A team of scientists from the School of Nanosciences & Molecular Medicine at Amrita Vishwa Vidyapeetham have won a patent in the US and Australia for a novel nanomedicine that holds great promise for early detection and treatment of liver cirrhosis and liver tumor. According to a statement by the institution on Tuesday, the invention is the outcome of a research project funded by the Nanobiotechnology Taskforce of Dept. of Biotechnology.
“Dr. Shantikumar V Nair and Professor Dr Manzoor Koyakutty from Amrita School of Nanosciences & Molecular Medicine in Kochi led a team of four researchers – Dr. Anusha Ashokan, Dr Ida M Anna, Dr Vijay Harish, Dr. Badrinath Sridharan – to create a special type of nanomedicine that responds to radio wave signals sent from outside the body. Once the nanoparticles are injected into a tumor, they can be heated up using external, medically approved radio waves. Doctors can visualize the tumor using an MRI machine and burn it off in a controlled manner,” the institute said in a statement on Tuesday.
The scientists claim that they have demonstrated that the novel technology can be used for early detection of liver cirrhosis and liver tumor, early-stage image-guided treatment of liver tumor using radio-frequency ablation therapy as well as labelling and tracking the movement of stem cells inside the body after stem-cell transplantation to assess how effective the therapy has been.

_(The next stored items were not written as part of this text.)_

(** * A shallow embedding of dock-batch-updater's core

    Modelled sources:
    - [src/utils/format_preserver.py]: [FormatPreserver.capture_run_format]
      and [FormatPreserver.apply_run_format];
    - [src/core/docx_processor.py]: [DocxProcessor._replace_in_paragraph],
      [_replace_in_table], [replace_text], [replace_multiple],
      [get_statistics], [create_backup], [load] and [restore_backup];
    - [src/core/batch_processor.py]: [BatchProcessor.process_documents]
      (with its callbacks), [_process_single_file], [_validate_files],
      [get_summary], [get_failed_results] and [get_successful_results].

    A Python [str] is a list of Unicode code points.  A [while True] loop is
    run with fuel: [None] means the loop has not left within the given
    number of iterations. *)

From Stdlib Require Import ZArith Lia.
From stdpp Require Import base list gmap sets strings.

(* ------------------------------------------------------------------ *)
(** ** Python strings *)

Abbreviation pystr := (list Z).

(** ASCII literal to a Python string. *)
Definition py (x : string) : pystr :=
  map (fun a => Z.of_nat (Ascii.nat_of_ascii a)) (String.list_ascii_of_string x).

(** [sub] is a prefix of [t]. *)
Fixpoint is_prefix (sub t : pystr) : bool :=
  match sub, t with
  | [], _ => true
  | c :: sub', d :: t' => Z.eqb c d && is_prefix sub' t'
  | _ :: _, [] => false
  end.

Fixpoint find_aux (t sub : pystr) (i : nat) : option nat :=
  if is_prefix sub t then Some i
  else match t with
       | [] => None
       | _ :: t' => find_aux t' sub (S i)
       end.

(** [t.find(sub, start)]; [None] stands for [-1].  A start beyond the end
    gives [-1] even for an empty [sub]. *)
Definition py_find (t sub : pystr) (start : nat) : option nat :=
  if Nat.ltb (length t) start then None else find_aux (drop start t) sub start.

(** [sub in t] *)
Definition py_contains (t sub : pystr) : bool :=
  match py_find t sub 0 with Some _ => true | None => false end.

(* ------------------------------------------------------------------ *)
(** ** Runs and their formatting (format_preserver.py) *)

(** The font attributes of a python-docx run that the preserver reads.
    [None] is Python's [None].  Underline and highlight are enum members
    (ints; [False] is 0), a colour is an [RGBColor] (a 3-tuple, truthy). *)
Record font := mkFont {
  f_name : option pystr;
  f_size : option Z;
  f_bold : option bool;
  f_italic : option bool;
  f_underline : option Z;
  f_color_rgb : option Z;
  f_highlight : option Z;
  f_strike : option bool;
  f_subscript : option bool;
  f_superscript : option bool
}.

(** The [format_data] dict: a key is present iff its field is [Some]. *)
Record format_data := mkFormatData {
  d_font_name : option pystr;
  d_font_size : option Z;
  d_bold : option bool;
  d_italic : option bool;
  d_underline : option Z;
  d_color_rgb : option Z;
  d_highlight_color : option Z;
  d_strike : option bool;
  d_subscript : option bool;
  d_superscript : option bool
}.

Record run := mkRun { r_text : pystr; r_font : font }.

(** [if run.font.x:] keeps a truthy value. *)
Definition if_truthy_str (o : option pystr) : option pystr :=
  match o with Some (_ :: _) => o | _ => None end.

Definition if_truthy_int (o : option Z) : option Z :=
  match o with Some z => if Z.eqb z 0 then None else o | None => None end.

Definition capture_run_format (r : run) : format_data :=
  let f := r_font r in
  {| d_font_name := if_truthy_str (f_name f);
     d_font_size := if_truthy_int (f_size f);
     d_bold := f_bold f;                        (* is not None *)
     d_italic := f_italic f;
     d_underline := if_truthy_int (f_underline f);
     d_color_rgb := f_color_rgb f;              (* color and color.rgb *)
     d_highlight_color := if_truthy_int (f_highlight f);
     d_strike := f_strike f;
     d_subscript := f_subscript f;
     d_superscript := f_superscript f |}.

(** [if 'k' in format_data: run.font.x = format_data['k']] *)
Definition put {A} (key : option A) (cur : option A) : option A :=
  match key with Some v => Some v | None => cur end.

Definition apply_run_format (r : run) (d : format_data) : run :=
  let f := r_font r in
  mkRun (r_text r)
    {| f_name := put (d_font_name d) (f_name f);
       f_size := put (d_font_size d) (f_size f);
       f_bold := put (d_bold d) (f_bold f);
       f_italic := put (d_italic d) (f_italic f);
       f_underline := put (d_underline d) (f_underline f);
       f_color_rgb := put (d_color_rgb d) (f_color_rgb f);
       f_highlight := put (d_highlight_color d) (f_highlight f);
       f_strike := put (d_strike d) (f_strike f);
       f_subscript := put (d_subscript d) (f_subscript f);
       f_superscript := put (d_superscript d) (f_superscript f) |}.

(** [run.text = t]: python-docx clears the run's content but keeps its
    [w:rPr], so the font is kept. *)
Definition set_text (r : run) (t : pystr) : run := mkRun t (r_font r).

(* ------------------------------------------------------------------ *)
(** ** Paragraph replacement (docx_processor.py) *)

Abbreviation paragraph := (list run).

(** [paragraph.text]: the concatenation of the run texts. *)
Definition para_text (p : paragraph) : pystr := mjoin (map r_text p).

(** The [for run_idx, run in enumerate(paragraph.runs)] loop, from run
    [idx] with [current_pos = cur]; it returns
    [(start_run_idx, start_offset)] and [(end_run_idx, end_offset)]. *)
Fixpoint locate (rs : list run) (idx cur start_pos end_pos : nat)
    (start : option (nat * nat)) : option (nat * nat) * option (nat * nat) :=
  match rs with
  | [] => (start, None)
  | r :: rs' =>
      let run_end := (cur + length (r_text r))%nat in
      let start' :=
        match start with
        | None => if Nat.ltb start_pos run_end then Some (idx, start_pos - cur)%nat
                  else None
        | Some _ => start
        end in
      if Nat.leb end_pos run_end then (start', Some (idx, end_pos - cur)%nat)
      else locate rs' (S idx) run_end start_pos end_pos start'
  end.

(** [paragraph.runs[idx].text = ""] *)
Definition clear_at (idx : nat) (rs : list run) : list run :=
  match rs !! idx with
  | Some r => <[idx := set_text r []]> rs
  | None => rs
  end.

(** [for idx in range(lo, lo + n): paragraph.runs[idx].text = ""] *)
Fixpoint clear_runs (lo n : nat) (rs : list run) : list run :=
  match n with
  | O => rs
  | S n' => clear_runs (S lo) n' (clear_at lo rs)
  end.

(** One iteration of the [while True] loop of [_replace_in_paragraph],
    with cursor [search_start]; [None] is a [break], otherwise the new runs
    and the new cursor. *)
Definition replace_step (rs : paragraph) (search_text replace_text : pystr)
    (search_start : nat) : option (paragraph * nat) :=
  match py_find (para_text rs) search_text search_start with
  | None => None
  | Some match_index =>
      let start_pos := match_index in
      let end_pos := (match_index + length search_text)%nat in
      match locate rs 0 0 start_pos end_pos None with
      | (Some (start_run_idx, start_offset), Some (end_run_idx, end_offset)) =>
          match rs !! start_run_idx, rs !! end_run_idx with
          | Some start_run, Some end_run =>
              let fmt := capture_run_format start_run in
              let new_text := take start_offset (r_text start_run)
                              ++ replace_text ++ drop end_offset (r_text end_run) in
              let rs1 := <[start_run_idx :=
                             apply_run_format (set_text start_run new_text) fmt]> rs in
              Some (clear_runs (S start_run_idx) (end_run_idx - start_run_idx) rs1,
                    (match_index + length replace_text)%nat)
          | _, _ => None   (* unreachable: both indices come from [locate] *)
          end
      | _ => None
      end
  end.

“We have made a unique nanomedicine that can be used for medical imaging, combined with drug delivery. Its particles are made of synthetically prepared calcium phosphate, a biomineral present in our bones. Generally, chemically prepared inorganic nanoparticles cause safety issues when used as nanomedicines. However, as a biomineral, calcium phosphate is biocompatible and biodegradable, hence totally safe for human use,” Said Dr. Manzoor Koyakutty, Professor, Amrita Centre for Nanosciences & Molecular Medicine in a statement on Tuesday.

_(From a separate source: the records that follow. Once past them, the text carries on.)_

Definition capability_tool_mapping : Dict (list string) :=
  [ ("web_search", ["web_search"; "duckduckgo_search"]);
    ("calculation", ["calculator"; "math_evaluator"]);
    ("data_analysis", ["csv_processor"; "json_parser"]);
    ("file_processing", ["file_reader"; "file_writer"]);
    ("communication", ["email_sender"]);
    ("scheduling", ["calendar_tool"]);
    ("code_generation", ["code_executor"; "syntax_checker"]);
    ("summarization", ["text_summarizer"]);
    ("translation", ["language_translator"]) ].

(** [tool in self.tools] *)
Definition registered (reg : Registry) (tool : string) : bool :=
  match tools reg !! tool with Some _ => true | None => false end.

(** [get_tools_for_capabilities] *)
Definition get_tools_for_capabilities (reg : Registry) (capabilities : list string)
    : list string :=
  let recommended_tools :=
    flat_map (fun capability =>
                default [] (dict_get capability_tool_mapping capability))
             capabilities in
  List.filter (registered reg) recommended_tools.

(** The names listed under ["required"] in [tool.parameters]. *)
Definition required_params (tool : Tool) : list string :=
  match dict_get (parameters tool) "required" with
  | Some (VList items) =>
      omap (fun item => match item with VStr s => Some s | _ => None end) items
  | _ => []
  end.

(** [Tool.validate_parameters] *)
Fixpoint validate_required (required : list string) (kwargs : Dict PyVal)
    : Result bool :=
  match required with
  | [] => Ok true
  | param :: rest =>
      match dict_get kwargs param with
      | None => Raise (ValueError ("Missing required parameter: " +:+ param))
      | Some _ => validate_required rest kwargs
      end
  end.

Definition validate_parameters (tool : Tool) (kwargs : Dict PyVal) : Result bool :=
  validate_required (required_params tool) kwargs.

(** [str(e)] for the exceptions of the model. *)
Definition str_of_error (e : Error) : string :=
  match e with
  | ValueError msg => msg
  | IndexError => "list index out of range"
  | KeyError key => "'" +:+ key +:+ "'"
  | OtherError msg => msg
  end.

(** [f"{tool_name}"] for a name that may be [None]. *)
Definition show_name (tool_name : option string) : string :=
  default "None" tool_name.

(** The dictionary a tool execution yields.  [step], [workflow_position]
    and [parallel_index] are the keys that [execute_tool_workflow] and
    [execute_parallel_tools] add afterwards. *)
Record ToolResult : Type := mkToolResult {
  success : bool;
  tool_name : option string;
  result : PyVal;
  error : option string;
  step : option nat;
  workflow_position : option string;
  parallel_index : option nat
}.

Definition success_result (tool_name : option string) (r : PyVal) : ToolResult :=
  {| success := true; tool_name := tool_name; result := r; error := None;
     step := None; workflow_position := None; parallel_index := None |}.

Definition failure_result (tool_name : option string) (msg : string) : ToolResult :=
  {| success := false; tool_name := tool_name; result := VNone;
     error := Some msg;
     step := None; workflow_position := None; parallel_index := None |}.

(** The collaborators of the tool layer, over a world [W] they may change:
    the [execute] method of each tool, the two database calls bracketing an
    execution, the clock and [asyncio.sleep]; and the two services of the
    Python interpreter the condition evaluator calls, [str] and [eval]
    (with [{"__builtins__": {}}] as globals). *)
Class Env (W : Type) : Type := {
  tool_execute : Tool -> Dict PyVal -> W -> W * Result PyVal;
  create_agent_execution : Z -> string -> W -> W * Result Z;
  update_agent_execution : Z -> string -> W -> W * Result unit;
  clock : W -> Z;
  sleep : Z -> W -> W;
  py_str : PyVal -> string;
  py_eval : string -> Result PyVal
}.

Section WithEnv.
Context {W : Type} `{Env W}.

(** [ToolRegistry.execute_tool] *)
Definition execute_tool (reg : Registry) (tool_name : option string)
    (kwargs : Dict PyVal) (w : W) : W * Result ToolResult :=
  match get_tool reg tool_name with
  | None => (w, Raise (ValueError ("Tool not found: " +:+ show_name tool_name)))
  | Some tool =>
      match validate_parameters tool kwargs with
      | Raise e => (w, Ok (failure_result tool_name (str_of_error e)))
      | Ok _ =>
          match tool_execute tool kwargs w with
          | (w1, Ok r) => (w1, Ok (success_result tool_name r))
          | (w1, Raise e) => (w1, Ok (failure_result tool_name (str_of_error e)))
          end
      end
  end.

End WithEnv.

End ToolRegistry.

(* ===================================================================== *)
(** ** tools/tool_executor.py                                             *)
(* ===================================================================== *)

Module ToolExecutor.

Import ToolRegistry.

(** An entry of [active_executions] and of [execution_history].  The
    record's ["result"] entry is the very dictionary handed back to the
    caller; no statistic reads it and it is left out here. *)
Record ExecutionRecord : Type := mkExecutionRecord {
  execution_id : string;
  agent_id : Z;
  ex_tool_name : option string;
  ex_parameters : Dict PyVal;
  started_at : Z;
  ex_status : string;
  ex_completed_at : option Z;
  ex_error : option string
}.

Record Executor : Type := mkExecutor {
  active_executions : gmap string ExecutionRecord;
  execution_history : list ExecutionRecord
}.

(** [ToolExecutor.__init__] *)
Definition init : Executor :=
  {| active_executions := ∅; execution_history := [] |}.

(** A step of a tool workflow: the five keys [execute_tool_workflow]
    reads, with the defaults of [step.get] already applied. *)
Record WorkflowStep : Type := mkWorkflowStep {
  tool : option string;
  step_parameters : Dict PyVal;
  condition : option string;
  continue_on_error : bool;
  delay_seconds : Z
}.

(** An entry of the list [execute_tool_workflow] returns. *)
Inductive ChainEntry : Type :=
| Skipped (step : nat) (tool : option string) (reason : string)
| Executed (r : ToolResult).



(** *** Context variables *)

(** The [if/elif] chain applied to one value of [parameters.items()];
    a nested dictionary is resolved by the recursive call, written out as
    the loop [resolved[key] = ...] over its bindings. *)
Fixpoint resolve_value (context : Dict PyVal) (value : PyVal) {struct value} : PyVal :=
  match value with
  | VStr s =>
      if startswith "$context." s
      then dict_get_default context (str_drop 9 s) value
      else value
  | VDict d =>
      VDict (fold_left
               (fun resolved kv =>
                  dict_set resolved (fst kv) (resolve_value context (snd kv)))
               d [])
  | VList items =>
      VList (map (fun item =>
                    match item with
                    | VDict d =>
                        VDict (fold_left
                                 (fun resolved kv =>
                                    dict_set resolved (fst kv)
                                      (resolve_value context (snd kv)))
                                 d [])
                    | _ => item
                    end) items)
  | _ => value
  end.

(** [_resolve_context_variables] *)
Definition _resolve_context_variables (parameters context : Dict PyVal)
    : Dict PyVal :=
  fold_left
    (fun resolved kv =>
       dict_set resolved (fst kv) (resolve_value context (snd kv)))
    parameters [].

Section WithEnv.
Context {W : Type} `{Env W}.

(** *** Conditions *)

(** The loop substituting context values into the condition text. *)
Definition resolve_condition (condition : string) (context : Dict PyVal) : string :=
  fold_left
    (fun resolved_condition kv =>
       if contains (fst kv) resolved_condition
       then replace (fst kv) (py_str (snd kv)) resolved_condition
       else resolved_condition)
    context condition.

(** The list the source binds and never reads. *)
Definition allowed_operators : list string :=
  ["=="; "!="; "and"; "or"; "True"; "False"; "None"].

Definition blocked_tokens : list string := ["import"; "exec"; "eval"; "__"].

(** [_evaluate_condition]: the value of [eval] is returned as it is; an
    exception of the [try] body yields [False]. *)
Definition _evaluate_condition (condition : string) (context : Dict PyVal) : PyVal :=
  let resolved_condition := resolve_condition condition context in
  if existsb (fun op => contains op resolved_condition) blocked_tokens
  then VBool false
  else match py_eval resolved_condition with
       | Ok v => v
       | Raise _ => VBool false
       end.

(** *** Single execution *)

Definition finish (rec : ExecutionRecord) (status : string)
    (err : option string) (now : Z) : ExecutionRecord :=
  {| execution_id := execution_id rec; agent_id := agent_id rec;
     ex_tool_name := ex_tool_name rec; ex_parameters := ex_parameters rec;
     started_at := started_at rec; ex_status := status;
     ex_completed_at := Some now; ex_error := err |}.

(** The [except Exception] handler of [execute_single_tool]. *)
Definition on_exception (active : gmap string ExecutionRecord)
    (history : list ExecutionRecord) (rec : ExecutionRecord) (e : Error) (w : W)
    : (Executor * W) * ToolResult :=
  let rec1 := finish rec "error" (Some (str_of_error e)) (clock w) in
  (({| active_executions := delete (execution_id rec) active;
       execution_history := history ++ [rec1] |}, w),
   failure_result (ex_tool_name rec) (str_of_error e)).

Dr. Koyakutty also said that they have engineered the nanoparticles by a process called ‘doping’ where a few hundred calcium atoms are replaced with Iron atoms.
Meanwhile, Dr. Shantikumar V Nair said that two critical features make the Amrita nano-medicine unique.
“Firstly, it makes the nanomedicine imageable inside our body using medical-imaging modalities such as MRI. Secondly, we can activate these nanoparticles externally using radio-frequency waves. This enables us to see the precise location of the nanomedicine particles inside the body and externally activate them when they are exactly at the site of a disease like cancer. These features are not available in any other nanomedicine available today,” she said.